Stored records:

Definition bus_init_client (client_type : string) (client_conf : list (string * value)) : ST (bus * K) unit :=
  with_broker (BusError ERR_NOT_INITIALIZED) (init_client client_type client_conf).
Definition bus_list_message_types (client_id : string) : ST (bus * K) (list string) :=
  with_broker AttributeError (list_message_types client_id).
Definition bus_register_message_type (client_id : string) (message_types : list string) (partitions : Z)
    : ST (bus * K) unit :=
  with_broker AttributeError (register_message_type client_id message_types partitions).
Definition bus_deregister_message_type (client_id : string) (message_types : list string) : ST (bus * K) unit :=
  with_broker AttributeError (deregister_message_type client_id message_types).
Definition bus_add_concurrency (client_id message_type : string) (concurrency_count : Z) : ST (bus * K) unit :=
  with_broker AttributeError (add_concurrency client_id message_type concurrency_count).
Definition bus_send (client_id message_type : string) (method : value) (messages : list string)
    : ST (bus * K) unit :=
  with_broker AttributeError (send client_id message_type method messages).
Definition bus_delete (client_id message_type : string) : ST (bus * K) Z :=
  with_broker AttributeError (delete client_id message_type).
Definition bus_ack (client_id : string) : ST (bus * K) unit := with_broker AttributeError (ack client_id).
Definition bus_set_message_type_expire (client_id message_type : string) (kwargs : list (string * value))
    : ST (bus * K) Z :=
  with_broker AttributeError (set_message_type_expire client_id message_type kwargs).
Definition bus_receive (fuel : nat) (client_id : string) (timeout : value) (st : bus * K)
    : option (res (option string) * (bus * K)) :=
  let '(m, k) := st in
  match (t ← mb_broker m; b ← mb_brokers m !! t; Some (t, b)) with
  | None => Some (Err AttributeError, (m, k))
  | Some (t, b) =>
      match receive fuel client_id timeout (b, k) with
      | None => None
      | Some (r, (b', k')) => Some (r, (BusState (<[t := b']> (mb_brokers m)) (mb_broker m), k'))
      end
  end.

(** ** [MessageBusClient] *)

Definition _get_conf (client_conf : list (string * value)) (key : string) : res value :=
  match dget key client_conf with Some v => Ok v | None => Err (BusError ENOENT) end.
Definition client_id (client_conf : list (string * value)) : res string :=
  v ← _get_conf client_conf "client_id"; Ha.as_str v.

__WORK INSTRUCTIONS__:
Of the lines above, output exactly those from the line bearing "option (res (option" through the line bearing "None => None", inclusive.

__RESULT OF THE EXERCISE__:
    : option (res (option string) * (bus * K)) :=
  let '(m, k) := st in
  match (t ← mb_broker m; b ← mb_brokers m !! t; Some (t, b)) with
  | None => Some (Err AttributeError, (m, k))
  | Some (t, b) =>
      match receive fuel client_id timeout (b, k) with
      | None => None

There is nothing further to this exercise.